[Problem to solve] Look through the listing below and report the lines that have the word "most" in them.

[The data]

(* ===== verification/Cache.v ===== *)
(** * The immutable decompressed-block cache ([crates/lamfold/src/cache.rs])

    [BlockCache] is a byte-capacity LRU over a [BTreeMap<u64, Entry>] whose
    recency order is kept by a wrapping 64-bit tick.  The module [BlockCache]
    translates the operations; [LRU] is the abstract recency list it is meant to
    behave as, and [Repr] is the simulation relation between the two. *)
From S2P Require Import Prelude.
Open Scope Z_scope.

Module BlockCache.

Record Entry : Type := mkEntry { data : list byte; last : Z }.
#[export] Instance Entry_eq_dec : EqDecision Entry.
Proof. solve_decision. Defined.

Record BlockCache : Type := mkCache {
  entries : gmap Z Entry;
  tick : Z;
  cap_bytes : Z;
  cur_bytes : Z;
}.

Definition new (cap : Z) : BlockCache := mkCache ∅ 0 cap 0.

(** [u64::wrapping_add(1)]. *)
Definition next_tick (t : Z) : Z := (t + 1) mod u64_max.

Definition get (c : BlockCache) (key : Z) : option (list byte) * BlockCache :=
  let tick := next_tick (tick c) in
  match entries c !! key with
  | None => (None, mkCache (entries c) tick (cap_bytes c) (cur_bytes c))
  | Some entry =>
      (Some (data entry),
       mkCache (<[key := mkEntry (data entry) tick]> (entries c)) tick
               (cap_bytes c) (cur_bytes c))
  end.

(** [Iterator::min_by_key]: the first of the elements with the least key. *)
Fixpoint min_by_key (l : list (Z * Entry)) : option (Z * Entry) :=
  match l with
  | [] => None
  | x :: l' =>
      match min_by_key l' with
      | None => Some x
      | Some y => if last x.2 <=? last y.2 then Some x else Some y
      end
  end.

Definition key_le (x y : Z * Entry) : Prop := x.1 <= y.1.
#[export] Instance key_le_dec : RelDecision key_le.
Proof. intros x y. unfold key_le. apply _. Defined.

Definition evict_one (c : BlockCache) : option Z * BlockCache :=
  match min_by_key (btree_iter key_le (entries c)) with
  | None => (None, c)
  | Some (victim, _) =>
      ((fun e => zlen (data e)) <$> entries c !! victim,
       mkCache (delete victim (entries c)) (tick c) (cap_bytes c) (cur_bytes c))
  end.

Definition set_cur (c : BlockCache) (cur : Z) : BlockCache :=
  mkCache (entries c) (tick c) (cap_bytes c) cur.

(** The eviction loop of [insert]; [need] is [data.len()]. *)
Fixpoint evict_until (fuel : nat) (need : Z) (c : BlockCache) : Res BlockCache :=
  match fuel with
  | O => Diverge
  | S fuel' =>
      let! total := addw 64 (cur_bytes c) need in
      if total >? cap_bytes c then
        match evict_one c with
        | (Some freed, c') =>
            let! cur := subw (cur_bytes c') freed in
            evict_until fuel' need (set_cur c' cur)
        | (None, c') => Ok c'
        end
      else Ok c
  end.

Definition insert (c : BlockCache) (key : Z) (d : list byte) : Res BlockCache :=
  if (cap_bytes c =? 0) || (zlen d >? cap_bytes c) then Ok c
  else
    let! c1 :=
      match entries c !! key with
      | Some old =>
          let! cur := subw (cur_bytes c) (zlen (data old)) in
          Ok (mkCache (delete key (entries c)) (tick c) (cap_bytes c) cur)
      | None => Ok c
      end in
    let! c2 := evict_until (S (size (entries c1))) (zlen d) c1 in
    let tick := next_tick (tick c2) in
    let! cur := addw 64 (cur_bytes c2) (zlen d) in
    Ok (mkCache (<[key := mkEntry d tick]> (entries c2)) tick (cap_bytes c2) cur).

Definition len_bytes (c : BlockCache) : Z := cur_bytes c.

(** The operations a frontend can apply, as one step function. *)
Inductive op : Type :=
| OpGet (key : Z)
| OpInsert (key : Z) (d : list byte).

Definition step (c : BlockCache) (o : op) : Res (option (list byte) * BlockCache) :=
  match o with
  | OpGet key => Ok (get c key)
  | OpInsert key d => let! c' := insert c key d in Ok (None, c')
  end.

Fixpoint run (c : BlockCache) (ops : list op) : Res (list (option (list byte)) * BlockCache) :=
  match ops with
  | [] => Ok ([], c)
  | o :: ops' =>
      let! (r, c') := step c o in
      let! (rs, c'') := run c' ops' in
      Ok (r :: rs, c'')
  end.

End BlockCache.

(** The specification: a list of blocks, most recently used first. *)
Module LRU.

Abbreviation lru := (list (Z * list byte)) (only parsing).

Definition total (l : lru) : Z := foldr (fun kd acc => zlen kd.2 + acc) 0 l.
Definition remove (key : Z) (l : lru) : lru := filter (fun kd => kd.1 <> key) l.

Fixpoint lookup (key : Z) (l : lru) : option (list byte) :=
  match l with
  | [] => None
  | (k, d) :: l' => if decide (k = key) then Some d else lookup key l'
  end.

(** The longest prefix that fits in [room] bytes: what is left after dropping
    least recently used blocks until the rest fits. *)
Fixpoint fit (room : Z) (l : lru) : lru :=
  match l with
  | [] => []
  | (k, d) :: l' => if zlen d <=? room then (k, d) :: fit (room - zlen d) l' else []
  end.

Definition step (cap : Z) (l : lru) (o : BlockCache.op) : option (list byte) * lru :=
  match o with
  | BlockCache.OpGet key =>
      match lookup key l with
      | Some d => (Some d, (key, d) :: remove key l)
      | None => (None, l)
      end
  | BlockCache.OpInsert key d =>
      if (cap =? 0) || (zlen d >? cap) then (None, l)
      else (None, (key, d) :: fit (cap - zlen d) (remove key l))
  end.

Fixpoint run (cap : Z) (l : lru) (ops : list BlockCache.op)
    : list (option (list byte)) * lru :=
  match ops with
  | [] => ([], l)
  | o :: ops' =>
      let (r, l') := step cap l o in
      let (rs, l'') := run cap l' ops' in
      (r :: rs, l'')
  end.

End LRU.

Section Refinement.
Import BlockCache.

Definition abs (l : list (Z * Entry)) : LRU.lru := (fun x => (x.1, data x.2)) <$> l.

Definition newer (x y : Z * Entry) : Prop := last y.2 < last x.2.

(** [l] lists the cache's entries from the most to the least recently used. *)
Record Repr0 (c : BlockCache) (l : list (Z * Entry)) : Prop := {
  repr_perm : map_to_list (entries c) ≡ₚ l;
  repr_sorted : StronglySorted newer l;
  repr_ticks : Forall (fun x => last x.2 <= tick c) l;
}.

Record Repr (c : BlockCache) (l : list (Z * Entry)) : Prop := {
  repr_0 : Repr0 c l;
  repr_cur : cur_bytes c = LRU.total (abs l);
  repr_fits : cur_bytes c <= cap_bytes c;
}.

Lemma total_nonneg l : 0 <= LRU.total l.
Proof. induction l as [|kd l IH]; simpl; [lia|]. pose proof (zlen_nonneg kd.2). lia. Qed.

Lemma total_app l k : LRU.total (l ++ k) = LRU.total l + LRU.total k.
Proof. induction l as [|kd l IH]; simpl; [lia|]. lia. Qed.

Lemma total_perm l k : l ≡ₚ k -> LRU.total l = LRU.total k.
Proof. induction 1; simpl; lia. Qed.

Lemma fit_all room l : LRU.total l <= room -> LRU.fit room l = l.
Proof.
  revert room. induction l as [|[k d] l IH]; intros room; simpl; [done|]. intros Ht.
  pose proof (total_nonneg l). rewrite (proj2 (Z.leb_le _ _)) by lia.
  by rewrite IH by lia.
Qed.

Lemma fit_snoc room l x :
  room < LRU.total (l ++ [x]) -> LRU.fit room (l ++ [x]) = LRU.fit room l.
Proof.
  revert room. induction l as [|[k d] l IH]; intros room; simpl.
  - destruct x as [k d]. simpl. intros. by rewrite (proj2 (Z.leb_gt _ _)) by lia.
  - intros. destruct (zlen d <=? room) eqn:E; [|done]. by rewrite IH by lia.
Qed.

Lemma fit_total room l : 0 <= room -> LRU.total (LRU.fit room l) <= room.
Proof.
  revert room. induction l as [|[k d] l IH]; intros room Hr; simpl; [done|].
  destruct (zlen d <=? room) eqn:E; [|done]. apply Z.leb_le in E. simpl.
  specialize (IH (room - zlen d)). lia.
Qed.

(** [min_by_key] picks the strictly least element wherever it stands. *)
Lemma min_by_key_least l x :
  x ∈ l -> (forall y, y ∈ l -> y <> x -> newer y x) -> min_by_key l = Some x.
Proof.
  induction l as [|a l IH]; intros Hin Hmin; [by apply not_elem_of_nil in Hin|]. simpl.
  destruct (decide (x ∈ l)) as [Hl|Hl].
  - rewrite IH; [|done|intros y Hy; apply Hmin; by right].
    case_match eqn:E; [|done]. apply Z.leb_le in E.
    destruct (decide (a = x)) as [->|Hne]; [done|].
    specialize (Hmin a ltac:(left) Hne). unfold newer in Hmin. lia.
  - apply elem_of_cons in Hin as [->|]; [|done].
    destruct (min_by_key l) as [y|] eqn:Ey; [|done].
    assert (Hy : y ∈ l).
    { clear -Ey. revert y Ey. induction l as [|b l IH]; intros y; simpl; [done|].
      destruct (min_by_key l) as [z|]; [|intros [= <-]; left].
      case_match; intros [= <-]; [left|right; by apply IH]. }
    rewrite (proj2 (Z.leb_le _ _)); [done|].
    assert (newer y a) by (apply Hmin; [by right|by intros ->]). unfold newer in *. lia.
Qed.

Lemma Repr0_keys c l : Repr0 c l -> NoDup l.*1.
Proof. intros [Hp _ _]. rewrite <- Hp. apply NoDup_fst_map_to_list. Qed.

Lemma Repr0_lookup c l k e : Repr0 c l -> entries c !! k = Some e <-> (k, e) ∈ l.
Proof. intros [Hp _ _]. by rewrite <- Hp, elem_of_map_to_list. Qed.

(** Removing an entry's key from the map removes it from the list. *)
Lemma map_to_list_delete_middle (m : gmap Z Entry) l1 l2 k e :
  map_to_list m ≡ₚ l1 ++ (k, e) :: l2 -> map_to_list (delete k m) ≡ₚ l1 ++ l2.
Proof.
  intros Hp. assert (m !! k = Some e) as Hk.
  { apply elem_of_map_to_list. rewrite Hp. apply elem_of_app. right. left. }
  apply (Permutation_cons_inv (a := (k, e))).
  rewrite (map_to_list_delete m k e Hk), Hp. by rewrite Permutation_middle.
Qed.

Lemma newer_sublist l1 x l2 :
  StronglySorted newer (l1 ++ x :: l2) -> StronglySorted newer (l1 ++ l2).
Proof.
  induction l1 as [|a l1 IH]; simpl.
  - by inversion 1.
  - inversion 1 as [|? ? Hs Hf]; subst. constructor; [by apply IH|].
    rewrite Forall_app in Hf |- *. rewrite Forall_cons in Hf. naive_solver.
Qed.

Lemma Repr0_delete c l1 l2 k e cur :
  Repr0 c (l1 ++ (k, e) :: l2) ->
  Repr0 (mkCache (delete k (entries c)) (tick c) (cap_bytes c) cur) (l1 ++ l2).
Proof.
  intros [Hp Hs Ht]. split; simpl.
  - by eapply map_to_list_delete_middle.
  - by eapply newer_sublist.
  - rewrite Forall_app, Forall_cons in Ht. rewrite Forall_app. naive_solver.
Qed.

(** Using a key moves or adds it to the front with a fresh tick. *)
Lemma Repr0_touch c l k d cur :
  Repr0 c l -> k ∉ l.*1 -> tick c < u64_max - 1 -> 0 <= tick c ->
  Repr0 (mkCache (<[k := mkEntry d (next_tick (tick c))]> (entries c))
                 (next_tick (tick c)) (cap_bytes c) cur)
        ((k, mkEntry d (next_tick (tick c))) :: l).
Proof.
  intros [Hp Hs Ht] Hk Hlt Hge.
  assert (next_tick (tick c) = tick c + 1) as -> by (apply Z.mod_small; lia).
  assert (entries c !! k = None) as Hn.
  { apply eq_None_not_Some. intros [e He]. apply Hk.
    apply list_elem_of_fmap. exists (k, e). split; [done|]. rewrite <- Hp.
    by apply elem_of_map_to_list. }
  split; simpl.
  - by rewrite map_to_list_insert, Hp.
  - constructor; [done|]. eapply Forall_impl; [exact Ht|]. unfold newer. simpl. lia.
  - constructor; simpl; [lia|]. eapply Forall_impl; [exact Ht|]. simpl. lia.
Qed.

Lemma abs_app l k : abs (l ++ k) = abs l ++ abs k.
Proof. apply fmap_app. Qed.

Lemma remove_notin k l : k ∉ l.*1 -> LRU.remove k (abs l) = abs l.
Proof.
  unfold LRU.remove. induction l as [|[k' e] l IH]; intros Hk; [done|].
  apply not_elem_of_cons in Hk as [? ?].
  change (abs ((k', e) :: l)) with ((k', data e) :: abs l).
  rewrite filter_cons_True by done. by rewrite IH.
Qed.

Lemma remove_middle l1 l2 k e :
  NoDup (l1 ++ (k, e) :: l2).*1 -> LRU.remove k (abs (l1 ++ (k, e) :: l2)) = abs (l1 ++ l2).
Proof.
  rewrite fmap_app, fmap_cons. simpl. intros Hn.
  apply NoDup_app in Hn as (_&Hd&[Hk2 _]%NoDup_cons).
  rewrite !abs_app. unfold LRU.remove. rewrite filter_app.
  change (abs ((k, e) :: l2)) with ((k, data e) :: abs l2).
  rewrite filter_cons_False by naive_solver.
  f_equal; apply remove_notin; [|done]. intros Hk. apply (Hd k); [done|left].
Qed.

Lemma lookup_middle l1 l2 k e :
  NoDup (l1 ++ (k, e) :: l2).*1 -> LRU.lookup k (abs (l1 ++ (k, e) :: l2)) = Some (data e).
Proof.
  induction l1 as [|[k' e'] l1 IH]; simpl; intros Hn.
  - by rewrite decide_True.
  - apply NoDup_cons in Hn as [Hk Hn]. rewrite decide_False; [by apply IH|].
    intros ->. apply Hk. rewrite fmap_app, fmap_cons. set_solver.
Qed.

Lemma lookup_notin k l : k ∉ l.*1 -> LRU.lookup k (abs l) = None.
Proof.
  induction l as [|[k' e'] l IH]; simpl; [done|]. intros Hn.
  rewrite decide_False by (intros ->; apply Hn; left). apply IH. set_solver.
Qed.

Lemma elem_middle (l : list (Z * Entry)) k e :
  (k, e) ∈ l -> exists l1 l2, l = l1 ++ (k, e) :: l2.
Proof. apply list_elem_of_split. Qed.

Lemma total_middle l1 l2 k e :
  LRU.total (abs (l1 ++ (k, e) :: l2)) = zlen (data e) + LRU.total (abs (l1 ++ l2)).
Proof. rewrite !abs_app, !total_app. simpl. lia. Qed.

(** [evict_one] drops the least recently used entry. *)
Lemma evict_one_snoc c l k e :
  Repr0 c (l ++ [(k, e)]) ->
  evict_one c = (Some (zlen (data e)),
                 mkCache (delete k (entries c)) (tick c) (cap_bytes c) (cur_bytes c)).
Proof.
  intros HR. unfold evict_one.
  rewrite (min_by_key_least _ (k, e)).
  - rewrite (proj2 (Repr0_lookup _ _ k e HR)); [done|]. apply elem_of_app. right. left.
  - unfold btree_iter. rewrite merge_sort_Permutation, (repr_perm _ _ HR).
    apply elem_of_app. right. left.
  - intros y. unfold btree_iter. rewrite merge_sort_Permutation, (repr_perm _ _ HR).
    intros [Hy|Hy]%elem_of_app Hne; [|apply list_elem_of_singleton in Hy; done].
    pose proof (repr_sorted _ _ HR) as Hs. clear -Hy Hs.
    induction l as [|a l IH]; [by apply not_elem_of_nil in Hy|].
    simpl in Hs. inversion Hs as [|? ? Hs' Hf]; subst.
    apply elem_of_cons in Hy as [->|Hy]; [|by apply IH].
    rewrite Forall_app, Forall_singleton in Hf. naive_solver.
Qed.

Lemma evict_one_nil c : Repr0 c [] -> evict_one c = (None, c).
Proof.
  intros [Hp _ _]. unfold evict_one, btree_iter.
  apply Permutation_nil_r in Hp. rewrite Hp. done.
Qed.
(** Lists of the same names, searched. *)
Lemma find_child_Forall2 {A B} (P : A -> B -> Prop) nm (l : list (name * A)) (k : list (name * B)) :
  Forall2 (fun a b => a.1 = b.1 /\ P a.2 b.2) l k ->
  match find_child nm l, find_child nm k with
  | Some a, Some b => P a b
  | None, None => True
  | _, _ => False
  end.
Proof.
  unfold find_child. induction 1 as [|a b l k [Hn HP] _ IH]; [done|].
  cbn [list_find]. destruct (decide (a.1 = nm)) as [E|E].
  - by rewrite decide_True by congruence.
  - rewrite decide_False by congruence.
    by destruct (list_find (fun e => e.1 = nm) l) as [[]|], (list_find (fun x => x.1 = nm) k) as [[]|].
Qed.

Lemma find_child_elem {A} nm (l : list (name * A)) a : find_child nm l = Some a -> (nm, a) ∈ l.
Proof.
  unfold find_child. intros (x&Hx&->)%fmap_Some. apply fmap_Some in Hx as ([i e]&Hf&->). apply list_find_Some in Hf as (Hi&Hn&_). cbn in Hn. subst nm.
  apply list_elem_of_lookup. exists i. by destruct e.
Qed.

Lemma find_child_is_Some {A} nm (l : list (name * A)) a : (nm, a) ∈ l -> is_Some (find_child nm l).
Proof.
  intros Hl. unfold find_child. destruct (list_find_elem_of (fun e => e.1 = nm) l (nm, a) Hl eq_refl) as [[i e] ->]. by eexists.
Qed.
(* ===== verification/Verity.v ===== *)
(** * The native fs-verity Merkle tree and its verifier
      ([crates/lamfold/src/verity.rs])

    SHA-256 itself comes from the [sha2] crate and is the parameter [sha256];
    hashing in several [update] calls is hashing the concatenation.  [MerkleRoot]
    is the published tree construction the loops are compared with. *)
From S2P Require Import Prelude Text Cache Substrate.
Open Scope Z_scope.

Definition DEFAULT_BLOCK_LOG : Z := 12.
Definition HASH_LEN : Z := 32.
Definition SHA256_INPUT_BLOCK : Z := 64.

Definition padded_salt (salt : list byte) : list byte :=
  if decide (salt = []) then []
  else
    let rem := zlen salt mod SHA256_INPUT_BLOCK in
    if negb (rem =? 0) then salt ++ zeros (SHA256_INPUT_BLOCK - rem) else salt.

(** The zero-padding loop of [hash_block]; [h] is what the hasher has absorbed. *)
Fixpoint pad_loop (fuel : nat) (h : list byte) (pad : Z) : Res (list byte) :=
  match fuel with
  | O => Diverge
  | S fuel' =>
      if pad >? 0 then
        let n := Z.min pad SHA256_INPUT_BLOCK in
        pad_loop fuel' (h ++ zeros n) (pad - n)
      else Ok h
  end.

Section Merkle.
Variable sha256 : list byte -> list byte.

Definition hash_block (salt_prefix block : list byte) (bs : Z) : Res (list byte) :=
  let! pad := subw bs (zlen block) in
  let! h := pad_loop (S (Z.to_nat pad)) (salt_prefix ++ block) pad in
  Ok (sha256 h).

(** One level up: the digests of the blocks of [level], packed. *)
Definition hash_level (salt_prefix level : list byte) (bs nblocks : Z) : Res (list byte) :=
  for_loop (Z.to_nat nblocks) 0 (fun i next =>
    let start := i * bs in
    let end_ := Z.min (start + bs) (zlen level) in
    let! block := slice level start end_ in
    let! d := hash_block salt_prefix block bs in
    Ok (next ++ d)) [].

(** The [loop] of [merkle_root]. *)
Fixpoint merkle_loop (fuel : nat) (level : list byte) (bs : Z) (salt_prefix : list byte)
    : Res (list byte) :=
  match fuel with
  | O => Diverge
  | S fuel' =>
      let nblocks := div_ceil (zlen level) bs in
      if nblocks <=? 1 then hash_block salt_prefix level bs
      else
        let! next := hash_level salt_prefix level bs nblocks in
        merkle_loop fuel' next bs salt_prefix
  end.

(** A level of [n] bytes never needs [n] rounds when blocks hold two digests. *)
Definition merkle_root (data : list byte) (bs : Z) (salt_prefix : list byte) : Res (list byte) :=
  if decide (data = []) then Ok (zeros HASH_LEN)
  else merkle_loop (S (length data)) data bs salt_prefix.

Definition fsverity_digest_sha256 (data : list byte) (block_log : Z) (salt : list byte)
    : Res (list byte) :=
  let! bs := shl_one block_log in
  let! root := merkle_root data bs (padded_salt salt) in
  let desc := zeros 256 in
  let! desc := write_at desc 0 [to_u8 1] in
  let! desc := write_at desc 1 [to_u8 1] in
  let! desc := write_at desc 2 [to_u8 block_log] in
  let! desc := write_at desc 3 [to_u8 (zlen salt)] in
  let! desc := write_at desc 8 (le_bytes 8 (zlen data)) in
  let! desc := write_at desc 16 root in
  let sl := Z.min (zlen salt) 32 in
  let! salt_field := slice salt 0 sl in
  let! desc := write_at desc 80 salt_field in
  Ok (sha256 desc).

Record MerkleVerifier : Type := mkMerkle {
  mv_block_size : Z;
  mv_salt_prefix : list byte;
  mv_leaves : list (list byte);
  mv_measurement : list byte;
}.

(** The leaf loop of [MerkleVerifier::over]. *)
Fixpoint leaves_loop (fuel : nat) (data : list byte) (block_size : Z)
    (salt_prefix : list byte) (i : Z) (leaves : list (list byte)) : Res (list (list byte)) :=
  match fuel with
  | O => Diverge
  | S fuel' =>
      if i <? zlen data then
        let end_ := Z.min (i + block_size) (zlen data) in
        let! block := slice data i end_ in
        let! d := hash_block salt_prefix block block_size in
        leaves_loop fuel' data block_size salt_prefix (i + block_size) (leaves ++ [d])
      else Ok leaves
  end.

Definition over (data : list byte) (block_log : Z) (salt : list byte) : Res MerkleVerifier :=
  let! block_size := shl_one block_log in
  let salt_prefix := padded_salt salt in
  let! leaves := leaves_loop (S (length data)) data block_size salt_prefix 0 [] in
  let! m := fsverity_digest_sha256 data block_log salt in
  Ok (mkMerkle block_size salt_prefix leaves m).

Definition measurement (v : MerkleVerifier) : list byte := mv_measurement v.
Definition block_size (v : MerkleVerifier) : Z := mv_block_size v.

Definition merkle_verify_block (v : MerkleVerifier) (_ : NodeId) (offset : Z) (data : list byte)
    : Res unit :=
  if negb (offset mod mv_block_size v =? 0) then Err (VerifyFailed "unaligned verify offset")
  else
    let idx := offset / mv_block_size v in
    let! want := ok_or (get (mv_leaves v) idx) (VerifyFailed "block past Merkle tree") in
    let! d := hash_block (mv_salt_prefix v) data (mv_block_size v) in
    if decide (d = want) then Ok tt else Err (VerifyFailed "block hash mismatch").

(** [impl Verifier for MerkleVerifier]. *)
Definition MerkleVerifier_verifier (v : MerkleVerifier) : Verifier :=
  mkVerifier (merkle_verify_block v).

(** ** The published construction *)

(** A block zero-padded to the block size. *)
Definition pad_block (bs : Z) (b : list byte) : list byte := b ++ zeros (bs - zlen b).
(** The digest of a block: SHA-256 of the salt and the padded block. *)
Definition digest (bs : Z) (salt_prefix b : list byte) : list byte :=
  sha256 (salt_prefix ++ pad_block bs b).

(** [l] cut into blocks of [bs] bytes, the last one possibly shorter. *)
Definition nth_block (bs : Z) (l : list byte) (i : Z) : list byte :=
  sub l (i * bs) (Z.min bs (zlen l - i * bs)).
Definition blocks (bs : Z) (l : list byte) : list (list byte) :=
  nth_block bs l <$> seqZ 0 (div_ceil (zlen l) bs).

[Solution below]
(** The specification: a list of blocks, most recently used first. *)
(** [l] lists the cache's entries from the most to the least recently used. *)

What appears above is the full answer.